Mr Allister commented:
“Last week, the Community Relations Council – the body charged with jointly administering Peace III funding for Measure 1.2 Acknowledging and dealing with the past - held a consultation exercise on the proposed development of a Conflict Transformation Centre, ‘possibly at the Maze Long Kesh’. The Strategic Investment Board also attended this meeting.
“How can anyone take Sammy Wilson’s claim that he is going to investigate the delisting of the Maze seriously when practical moves are afoot to develop what will inevitably become a Republican shrine?
“In June 2007 I wrote to the then DOE Minister Arlen Foster calling on her to de-list the Maze. After four months I received a reply telling me that Mrs Foster could not comply with my request because the proper process in relation to listing had been followed and citing the architectural and historical significance of the buildings as the reason for their listing.

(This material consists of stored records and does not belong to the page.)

(* ===== verification/MqnicLedger.v ===== *)
(** * Who holds what in the NIC driver

    The rings and completion queues of one interface share the queue numbers,
    the coherent buffers, the pages and the DMA mappings. A [ledger] lists what
    an open object holds; [holds] says that the interface holds what it held at
    the start and the ledger, each item once. Opening an object adds its
    ledger, closing it takes the ledger away again, in any order; polling and
    sending only change the ledger of their own ring. *)

From S2P Require Import Prelude Mmio MqnicRes MqnicQueue MqnicRx MqnicTx MqnicTxSys.

(** ** Numbers *)

(** [r] has handed out the numbers [L] in addition to those of [r0]. *)
Definition res_holds (r0 r : mqnic_res) (L : list nat) : Prop :=
  res_wf r /\ r_count r = r_count r0 /\ NoDup L /\ Forall (fun k => ~ in_use r0 k) L /\
  forall k, in_use r k <-> in_use r0 k \/ k ∈ L.

#[export] Instance res_holds_proper r0 r : Proper ((≡ₚ) ==> iff) (res_holds r0 r).
Proof. intros L L' HL. unfold res_holds. setoid_rewrite HL. done. Qed.

Lemma res_holds_nil r : res_wf r -> res_holds r r [].
Proof. intros Hr. split_and!; try done; [constructor|]. intros k. rewrite elem_of_nil. tauto. Qed.

Lemma res_holds_alloc r0 r L n r' :
  res_holds r0 r L -> mqnic_res_alloc r = Some (n, r') -> 0 <= n -> res_holds r0 r' (Z.to_nat n :: L).
Proof.
  intros (Hwf & Hc & Hnd & Hf & Hk) E Hn. destruct (mqnic_res_alloc_wf r Hwf) as (n' & r2 & E' & Hwf2 & Hc2 & _ & _ & H).
  rewrite E in E'. injection E' as <- <-. unfold ENOMEM in H. destruct H as [(Hi & Hnu & Hk2)|(? & _)]; [|lia].
  rewrite Hk in Hnu. split_and!; try done; try congruence.
  - constructor; [tauto|done].
  - constructor; [tauto|done].
  - intros k. rewrite Hk2, Hk, elem_of_cons. assert (n = Z.of_nat k <-> k = Z.to_nat n) by lia. tauto.
Qed.

Lemma res_holds_free r0 r L n :
  res_holds r0 r (Z.to_nat n :: L) -> 0 <= n -> exists r', mqnic_res_free n r = Some r' /\ res_holds r0 r' L.
Proof.
  intros (Hwf & Hc & Hnd & Hf & Hk) Hn. destruct (mqnic_res_free_wf r n Hwf) as (r' & E & Hwf' & Hc' & _ & _ & Hk').
  apply NoDup_cons in Hnd as [Hnin Hnd]. apply Forall_cons in Hf as [Hf1 Hf].
  exists r'. split; [done|]. split_and!; try done; try congruence. intros k. rewrite Hk', Hk, elem_of_cons.
  assert (n = Z.of_nat k <-> k = Z.to_nat n) by lia. destruct (decide (k = Z.to_nat n)) as [->|]; tauto.
Qed.

Lemma res_holds_same r0 r r' L : res_holds r0 r L -> same_use r r' -> res_holds r0 r' L.
Proof. intros (Hwf & Hc & Hnd & Hf & Hk) (Hwf' & Hc' & Hk'). split_and!; try done; [congruence|]. intros k. by rewrite Hk', Hk. Qed.

Lemma res_holds_back r0 r : res_holds r0 r [] -> same_use r0 r.
Proof. intros (Hwf & Hc & _ & _ & Hk). split_and!; try done. intros k. rewrite Hk, elem_of_nil. tauto. Qed.

(** ** Ledgers *)

Record ledger := mk_ledger {
  lg_cqn : list nat;
  lg_rxn : list nat;
  lg_txn : list nat;
  lg_bufs : list (Z * Z * Z);
  lg_pages : list (Z * Z);
  lg_maps : list (Z * Z);
  lg_skbs : list Z;
  lg_tmaps : list (Z * Z);
  lg_frags : list (Z * Z);
}.

(** Two ledgers are the same when they list the same items. *)
#[export] Instance ledger_equiv : Equiv ledger := fun a b =>
  lg_cqn a ≡ₚ lg_cqn b /\ lg_rxn a ≡ₚ lg_rxn b /\ lg_txn a ≡ₚ lg_txn b /\ lg_bufs a ≡ₚ lg_bufs b /\ lg_pages a ≡ₚ lg_pages b /\
  lg_maps a ≡ₚ lg_maps b /\ lg_skbs a ≡ₚ lg_skbs b /\ lg_tmaps a ≡ₚ lg_tmaps b /\ lg_frags a ≡ₚ lg_frags b.

#[export] Instance ledger_equivalence : Equivalence (≡@{ledger}).
Proof.
  split.
  - by intros a.
  - intros a b (H1 & H2 & H3 & H4 & H5 & H6 & H7 & H8 & H9). by split_and!.
  - intros a b c (H1 & H2 & H3 & H4 & H5 & H6 & H7 & H8 & H9) (G1 & G2 & G3 & G4 & G5 & G6 & G7 & G8 & G9).
    split_and!; by etransitivity.
Qed.

#[export] Instance ledger_empty : Empty ledger := mk_ledger [] [] [] [] [] [] [] [] [].
#[export] Instance ledger_union : DisjUnion ledger := fun a b =>
  mk_ledger (lg_cqn a ++ lg_cqn b) (lg_rxn a ++ lg_rxn b) (lg_txn a ++ lg_txn b) (lg_bufs a ++ lg_bufs b) (lg_pages a ++ lg_pages b)
    (lg_maps a ++ lg_maps b) (lg_skbs a ++ lg_skbs b) (lg_tmaps a ++ lg_tmaps b) (lg_frags a ++ lg_frags b).

#[export] Instance ledger_union_proper : Proper ((≡) ==> (≡) ==> (≡@{ledger})) (⊎).
Proof.
  intros a a' (H1 & H2 & H3 & H4 & H5 & H6 & H7 & H8 & H9) b b' (G1 & G2 & G3 & G4 & G5 & G6 & G7 & G8 & G9).
  split_and!; cbn; by apply Permutation_app.
Qed.

Lemma ledger_comm (a b : ledger) : a ⊎ b ≡ b ⊎ a.
Proof. split_and!; apply Permutation_app_comm. Qed.
Lemma ledger_assoc (a b c : ledger) : a ⊎ (b ⊎ c) ≡ (a ⊎ b) ⊎ c.
Proof. split_and!; cbn; by rewrite (assoc_L (++)). Qed.
(** The ledger of a ring to the front. *)
Lemma ledger_pull_rx (a b x c d : ledger) : a ⊎ (b ⊎ ((x ⊎ c) ⊎ d)) ≡ x ⊎ (a ⊎ (b ⊎ (c ⊎ d))).
Proof. split_and!; cbn; solve_Permutation. Qed.
Lemma ledger_pull_tx (a b c x d : ledger) : a ⊎ (b ⊎ (c ⊎ (x ⊎ d))) ≡ x ⊎ (a ⊎ (b ⊎ (c ⊎ d))).
Proof. split_and!; cbn; solve_Permutation. Qed.
Lemma ledger_empty_l (a : ledger) : ∅ ⊎ a = a.
Proof. by destruct a. Qed.

(** What a queue or an open ring holds. *)
Definition q_bufs (q : queue) : list (Z * Z * Z) :=
  (fun b => (q_buf_size q, b, q_buf_dma_addr q)) <$> option_list (q_buf q).
Definition cq_ledger (cq : mqnic_cq) : ledger :=
  mk_ledger (if q_index (cq_q cq) <? 0 then [] else [Z.to_nat (q_index (cq_q cq))]) [] [] (q_bufs (cq_q cq)) [] [] [] [] [].
Definition rx_ledger (r : rx_ring) : ledger :=
  mk_ledger [] [Z.to_nat (q_index (rx_q r))] [] (q_bufs (rx_q r)) (omap info_page (rx_info r)) (omap info_map (rx_info r)) [] [] [].
Definition tx_ledger (r : tx_ring) : ledger :=
  mk_ledger [] [] [Z.to_nat (q_index (tx_q r))] (q_bufs (tx_q r)) [] [] (tx_info r ≫= held_skb) (tx_info r ≫= held_map) (tx_info r ≫= held_frags).

Fixpoint lg_all {A} (f : A -> ledger) (l : list A) : ledger :=
  match l with [] => ∅ | x :: l' => f x ⊎ lg_all f l' end.

Lemma lg_all_app {A} (f : A -> ledger) l1 l2 : lg_all f (l1 ++ l2) ≡ lg_all f l1 ⊎ lg_all f l2.
Proof. induction l1 as [|x l1 IH]; cbn [lg_all app]; [by rewrite ledger_empty_l|]. by rewrite IH, ledger_assoc. Qed.

Lemma lg_all_ext {A B} (f : A -> ledger) (g : B -> ledger) l l' : Forall2 (fun x y => f x = g y) l l' -> lg_all f l = lg_all g l'.
Proof. induction 1 as [|x y l l' H _ IH]; [done|]. cbn [lg_all]. by rewrite H, IH. Qed.

(** The ledger of one element, and the rest. *)
Lemma lg_all_middle {A} (f : A -> ledger) l1 x l2 : lg_all f (l1 ++ x :: l2) ≡ f x ⊎ lg_all f (l1 ++ l2).
Proof.
  rewrite !lg_all_app. cbn [lg_all]. by rewrite !ledger_assoc, (ledger_comm (lg_all f l1)).
Qed.

(** ** What the interface holds *)

Section Holds.
Context {hw : Type} `{!Mmio hw}.
Implicit Types w : qworld hw.

(** A world with the memories of the two directions. *)
Definition store : Type := qworld hw * kmem * tmem.
Implicit Types s : store.

Definition holds (s0 s : store) (L : ledger) : Prop :=
  let '(w0, k0, t0) := s0 in let '(w, k, t) := s in
  same_use (w_eq_res w0) (w_eq_res w) /\ w_chain w = w_chain w0 /\
  res_holds (w_cq_res w0) (w_cq_res w) (lg_cqn L) /\ res_holds (w_rxq_res w0) (w_rxq_res w) (lg_rxn L) /\
  res_holds (w_txq_res w0) (w_txq_res w) (lg_txn L) /\ w_bufs w ≡ₚ lg_bufs L ++ w_bufs w0 /\
  k_pages k ≡ₚ lg_pages L ++ k_pages k0 /\ k_maps k ≡ₚ lg_maps L ++ k_maps k0 /\
  t_skbs t ≡ₚ lg_skbs L ++ t_skbs t0 /\ t_maps t ≡ₚ lg_tmaps L ++ t_maps t0 /\ t_frags t ≡ₚ lg_frags L ++ t_frags t0.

“However, through the Freedom of information Act I obtained documentation which reveals that on the 21st January 2005 the Historic Building Council voted 5 to 1 against listing any of the buildings on the Maze site because they did “not feel that the buildings in the complex were unique nor had they any special architectural value”. At a subsequent meeting of the HBC this decision was reversed because the Chairman “suggested there was a need for members to focus on the criteria for historic interest rather than special architectural interest”.

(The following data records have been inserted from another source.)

(** [from] is what [copy_from_user] gives ([None]: it fails), [to_ok] whether
    [copy_to_user] works. Result, user's copy, state. The accepted filters
    are the constants 1 (ALL) to 15 (NTP_ALL) of [linux/net_tstamp.h]. *)
Definition mqnic_hwtstamp_set (from : option hwtstamp_config) (to_ok : bool) (d : ndev) : Z * option hwtstamp_config * ndev :=
  match from with
  | None => (- EFAULT, None, d)
  | Some c =>
      if negb (hw_flags c =? 0) then (- EINVAL, None, d)
      else if negb ((hw_tx_type c =? HWTSTAMP_TX_OFF) || (hw_tx_type c =? HWTSTAMP_TX_ON)) then (- ERANGE, None, d)
      else
        let done f :=
          let c := mk_hwts (hw_flags c) (hw_tx_type c) f in
          if to_ok then (0, Some c, set_hwts c d) else (- EFAULT, None, set_hwts c d) in
        if hw_rx_filter c =? HWTSTAMP_FILTER_NONE then done HWTSTAMP_FILTER_NONE
        else if (HWTSTAMP_FILTER_ALL <=? hw_rx_filter c) && (hw_rx_filter c <=? HWTSTAMP_FILTER_NTP_ALL) then done HWTSTAMP_FILTER_ALL
        else (- ERANGE, None, d)
  end.

Definition mqnic_hwtstamp_get (to_ok : bool) (d : ndev) : Z * option hwtstamp_config :=
  if to_ok then (0, Some (nd_hwts d)) else (- EFAULT, None).

Definition mqnic_ioctl (cmd : Z) (from : option hwtstamp_config) (to_ok : bool) (d : ndev) : Z * option hwtstamp_config * ndev :=
  if cmd =? SIOCSHWTSTAMP then mqnic_hwtstamp_set from to_ok d
  else if cmd =? SIOCGHWTSTAMP then (mqnic_hwtstamp_get to_ok d, d)
  else (- EOPNOTSUPP, None, d).

(** ** Link state *)

(** The loop over the ports: how many are up. *)
Fixpoint ports_up (l : list mqnic_port) (up : nat) (h : hw) : option (nat * hw) :=
  match l with
  | [] => Some (up, h)
  | po :: l' =>
      '(tx, h) ← mqnic_port_get_tx_status po h;
      if Z.land tx 1 =? 0 then ports_up l' up h
      else
        '(rx, h) ← mqnic_port_get_rx_status po h;
        if Z.land rx 1 =? 0 then ports_up l' up h else ports_up l' (S up) h
  end.

Definition mqnic_link_status_timeout (cfg : port_cfg) p : option (port hw) :=
  '(up, h) ← ports_up (cf_ports cfg) 0 (w_hw (p_w p));
  let d := p_dev p in
  let p := set_hw h p in
  Some (set_dev
    (if (up <? length (cf_ports cfg))%nat then
       if nd_link_status d then set_link false false true d else set_link (nd_carrier d) false true d
     else if nd_link_status d then set_link (nd_carrier d) true true d else set_link true true true d) p).
End Netdev.

(** ** Creating the device *)

Definition MQNIC_MIN_TX_RING_SZ : Z := 4096 / 16.
Definition MQNIC_MAX_TX_RING_SZ : Z := 32768.
Definition MQNIC_MIN_RX_RING_SZ : Z := 4096 / 16.
Definition MQNIC_MAX_RX_RING_SZ : Z := 32768.
Definition MQNIC_IF_FEATURE_TX_CSUM : Z := 256.         (* bit 8 *)
Definition MQNIC_IF_FEATURE_RX_CSUM : Z := 512.         (* bit 9 *)
Definition ETH_MIN_MTU : Z := 68.

Definition clamp (x lo hi : Z) : Z := Z.min (Z.max x lo) hi.

(** The feature flags the driver sets. *)
Record nd_features := mk_features { nf_sg : bool; nf_rxcsum : bool; nf_hw_csum : bool; nf_highdma : bool }.

(** What the interface and the module parameters say; [if_macs] is
    [mdev->mac_list], as far as [mac_count]. *)
Record netdev_in := mk_netdev_in {
  ni_txq_count : Z;
  ni_rxq_count : Z;
  ni_online_cpus : Z;
  ni_num_txq_entries : Z;
  ni_num_rxq_entries : Z;
  ni_if_features : Z;
  ni_indir_table_size : nat;
  ni_max_tx_mtu : Z;
  ni_max_rx_mtu : Z;
  ni_macs : list (list Z);
}.

Record new_netdev := mk_new_netdev {
  nn_txq_count : Z;
  nn_rxq_count : Z;
  nn_tx_ring_size : Z;
  nn_rx_ring_size : Z;
  nn_indir : list Z;
  nn_mac : option (list Z);                (* [None]: a random one *)
  nn_hw_features : nd_features;
  nn_features : nd_features;
  nn_min_mtu : Z;
  nn_max_mtu : Z;
  nn_dev : ndev;
}.

(** Neither a group address nor zero. *)
Definition is_valid_ether_addr (mac : list Z) : bool :=
  match mac with
  | b :: _ => (Z.land b 1 =? 0) && negb (forallb (fun x => x =? 0) mac)
  | [] => false
  end.

(** [k % priv->rxq_count] with a count of 0 is a division by zero: [None].
    [alloc_ok], [kzalloc_ok] and [register_ret] are the kernel's answers. *)
Definition mqnic_create_netdev (alloc_ok kzalloc_ok : bool) (register_ret : Z) (dev_port : nat) (x : netdev_in) : option (Z + new_netdev) :=
  if negb alloc_ok then Some (inl (- ENOMEM))
  else
    let txq := Z.min (ni_txq_count x) 256 in
    let rxq := Z.min (ni_rxq_count x) (ni_online_cpus x) in
    let tx_ring := roundup_pow_of_two (clamp (ni_num_txq_entries x) MQNIC_MIN_TX_RING_SZ MQNIC_MAX_TX_RING_SZ) in
    let rx_ring := roundup_pow_of_two (clamp (ni_num_rxq_entries x) MQNIC_MIN_RX_RING_SZ MQNIC_MAX_RX_RING_SZ) in
    let mac :=
      match ni_macs x !! dev_port with
      | None => None
      | Some m => if is_valid_ether_addr m then Some m else None
      end in
    if negb kzalloc_ok then Some (inl (- ENOMEM))
    else if (rxq =? 0) && negb (ni_indir_table_size x =? 0)%nat then None
    else
      let indir := (fun k => Z.of_nat k mod rxq) <$> seq 0 (ni_indir_table_size x) in
      let rxcsum := negb (Z.land (ni_if_features x) MQNIC_IF_FEATURE_RX_CSUM =? 0) in
      let hwcsum := negb (Z.land (ni_if_features x) MQNIC_IF_FEATURE_TX_CSUM =? 0) in
      let max_mtu :=
        if negb (ni_max_tx_mtu x =? 0) && negb (ni_max_rx_mtu x =? 0)
        then u32 (Z.min (ni_max_tx_mtu x) (ni_max_rx_mtu x) - ETH_HLEN) else 1500 in
      if negb (register_ret =? 0) then Some (inl register_ret)
      else Some (inr (mk_new_netdev txq rxq tx_ring rx_ring indir mac
                        (mk_features true rxcsum hwcsum false) (mk_features true rxcsum hwcsum true) ETH_MIN_MTU max_mtu
                        (mk_ndev 1500 false (mk_stats 0 0 0 0 0 0) false false false (mk_hwts 0 HWTSTAMP_TX_OFF HWTSTAMP_FILTER_NONE)))).

(** ** Properties *)

(** The order of the pages of a receive ring is the smallest that holds a
    frame of the MTU with its header. *)
Theorem page_order_smallest mtu :
  0 <= mtu ->
  0 <= page_order mtu /\ mtu + ETH_HLEN <= PAGE_SIZE * 2 ^ page_order mtu /\
  forall o, 0 <= o -> mtu + ETH_HLEN <= PAGE_SIZE * 2 ^ o -> page_order mtu <= o.
Proof.
  intros Hm. unfold page_order, ETH_HLEN, PAGE_SIZE. destruct (Z.leb_spec (mtu + 14) 4096) as [Hle|Hgt]; [split_and!; lia|].
  set (n := (mtu + 14 + 4096 - 1) / 4096). assert (2 <= n) as Hn by (apply Z.div_le_lower_bound; lia).
  assert (mtu + 14 <= 4096 * n < mtu + 14 + 4096) as Hb by (unfold n; pose proof (Z.div_mod (mtu + 14 + 4096 - 1) 4096); pose proof (Z.mod_pos_bound (mtu + 14 + 4096 - 1) 4096); lia).
  pose proof (Z.log2_nonneg (n - 1)). pose proof (Z.log2_spec (n - 1) ltac:(lia)) as Hl. rewrite Z.pow_succ_r in Hl by lia.
  split; [lia|]. split; [rewrite Z.pow_add_r, Z.pow_1_r by lia; lia|].
  intros o Ho Hfit. assert (n <= 2 ^ o) by lia. assert (Z.log2 (n - 1) < o); [|lia]. apply Z.log2_lt_pow2; lia.
Qed.

Lemma page_order_smallest_witness : page_order 9000 = 2 /\ 9000 + ETH_HLEN <= PAGE_SIZE * 2 ^ page_order 9000.
Proof. split; [reflexivity|]. apply (page_order_smallest 9000). lia. Defined.

Section NetdevSpec.
Context {hw : Type} `{!Mmio hw}.
Implicit Types p : port hw.

Lemma clamp_range x lo hi : lo <= hi -> lo <= clamp x lo hi <= hi.
Proof. unfold clamp. lia. Qed.

Lemma ring_size_range x : exists n, 8 <= n <= 15 /\ roundup_pow_of_two (clamp x (4096 / 16) 32768) = 2 ^ n.
Proof.
  change (4096 / 16) with 256. pose proof (clamp_range x 256 32768 ltac:(lia)) as H. unfold roundup_pow_of_two.
  rewrite (proj2 (Z.leb_gt _ _)) by lia. eexists. split; [|reflexivity]. split.
  - change 8 with (Z.log2_up 256). apply Z.log2_up_le_mono. lia.
  - change 15 with (Z.log2_up 32768). apply Z.log2_up_le_mono. lia.
Qed.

“The Department's Listing Criteria makes it clear that a building will not have to meet all of the criteria "but a listed building will normally meet several". The buildings at the Maze patently do not qualify under "Age" or "Architectural Interest" and are said only to qualify in respect of "Historic Interest". However, the DOE’s own Listing Criteria expressly states "usually a building will meet other criteria as well as being of historic interest. Where this is not the case the historic associations must be strong."
“Mrs Foster has also revealed to me that the decision to list the buildings was not equality proofed. Section 75 is quite specific. It bestows on the DOE a statutory duty in carrying out its functions to have due regard to the need to promote equality of opportunity and to have regard to the desirability of promoting good relations between persons of different religious belief, political opinion or racial group. Anyone at all acquainted with Northern Ireland would know that to elevate the site of the highly politicised "dirty protest" and IRA hungerstrike to listed status is inescapably divisive and capable of provoking equality consideration. Yet, bizarrely the decision was not equality proofed, and Mrs Foster seemed unconcerned.

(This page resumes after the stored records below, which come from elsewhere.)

(** The tables of the event queues: as at the start, and entries that lead to
    live completion queues of the port. *)
Definition eq_ok (cqs : gmap nat mqnic_cq) (e : nat) (eq : mqnic_eq) : Prop :=
  exists eq0, p_eqs p0 !! e = Some eq0 /\
    (eq_q eq, eq_events eq, eq_irq eq) = (eq_q eq0, eq_events eq0, eq_irq eq0) /\
    forall n, eq_table eq !! n = eq_table eq0 !! n \/
      (~ in_use (w_cq_res (p_w p0)) (Z.to_nat n) /\ exists c cq, eq_table eq !! n = Some c /\ cqs !! c = Some cq /\
         q_index (cq_q cq) = n /\ cq_eq cq = Some e).
Definition eqs_ok (cqs : gmap nat mqnic_cq) (eqs : list mqnic_eq) : Prop :=
  length eqs = length (p_eqs p0) /\ forall e eq, eqs !! e = Some eq -> eq_ok cqs e eq.

(** The contexts of the port's completion queues are there and enabled; [D]
    are the others. *)
Definition napi_ok (X : option nat) (D : gmap nat bool) (next : nat) (cqs : gmap nat mqnic_cq) (napi : gmap nat bool) : Prop :=
  (forall c, X <> Some c -> napi !! c = match cqs !! c with Some _ => Some true | None => D !! c end) /\
  (forall c, is_Some (D !! c) -> (c < next)%nat /\ cqs !! c = None).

“When Sammy Wilson took up office in DOE I again raised the issue of the Maze and again a DUP Minister chose to defend the decision to list the ugly buildings at the Maze.
“To now say that he has asked his officials to investigate the potential to delist the Maze is nothing but bluster. Two consecutive DUP DOE Ministers have stood over the questionable decision and therefore given the proponents of the Maze ammunition to fight any moves to reverse it.
“It is clear that TUV’s campaign on the Maze has resonated with voters. Mr Wilson’s announcement is a direct reaction to the stick the DUP were getting on the doorsteps from people who had read about the DUP’s sellout on the Maze in TUV election literature.”